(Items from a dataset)
____

(** [train] of [KernelLogisticRegression(linear, Lambda=0.125, tol=4.0,
    max_iter=1)] on [X = [[0]]], [y = [[1]]]: its only iteration moves
    [Alpha] from [0] to [4], a change of exactly [tol]. *)
Lemma klr_example_loop :
  KLR.irls_loop [[0]] [1] (1 / 8) 4 1 0 1 [0] None = inr (Some (0%nat, 4, [4])).
Proof.
  rewrite irls_loop_S. rewrite newton_step_zero_kernel by lra.
  replace (1 / (2 * (1 / 8))) with 4 by field.
  cbn [vsub zip_with]. replace (4 - 0) with 4 by ring. rewrite norm_1, Rabs_right by lra.
  destruct (Rlt_dec 4 4) as [Hlt | _]; [lra | reflexivity].
Qed.

Lemma klr_example_train :
  KLR.train (const_heap [[0]]) 0%nat [1] klr_example =
  (inr tt, KLR.mk linear_kernel (Some [4]) (Some 0%nat) (1 / 8) 4 1 (1 / 2), []).
Proof.
  rewrite klr_train_eq. cbv zeta. unfold const_heap.
  cbn [klr_example KLR.Kernel KLR.Lambda KLR.tol KLR.max_iter].
  rewrite linear_kernel_1x1, Rmult_0_l.
  change (Z.to_nat 1) with 1%nat. change (zeros (length [[0]])) with [0].
  change (length [[0]]) with 1%nat. rewrite klr_example_loop.
  unfold KLR.not_converged. cbn [Z.of_nat Z.eqb Z.sub andb].
  destruct (Rgt_dec 4 4) as [Hgt | _]; [lra |]. reflexivity.
Qed.

Lemma klr_train_irls_witness :
  exists a,
    KLR.Data (KLR.mk linear_kernel (Some [4]) (Some 0%nat) (1 / 8) 4 1 (1 / 2)) = Some 0%nat /\
    KLR.Alpha (KLR.mk linear_kernel (Some [4]) (Some 0%nat) (1 / 8) 4 1 (1 / 2)) = Some a /\
    irls_run (kernel_arr linear_kernel [[0]] [[0]]) [1] (1 / 8) 4 1
             (zeros (length (kernel_arr linear_kernel [[0]] [[0]]))) a.
Proof.
  exact (klr_train_irls (const_heap [[0]]) 0%nat [1] klr_example _ [] klr_example_train).
Defined.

____

ACTIVITY
Across the data, how many lines have the word "zeros" in them? Respond with the number alone.

ANSWER SPACE
2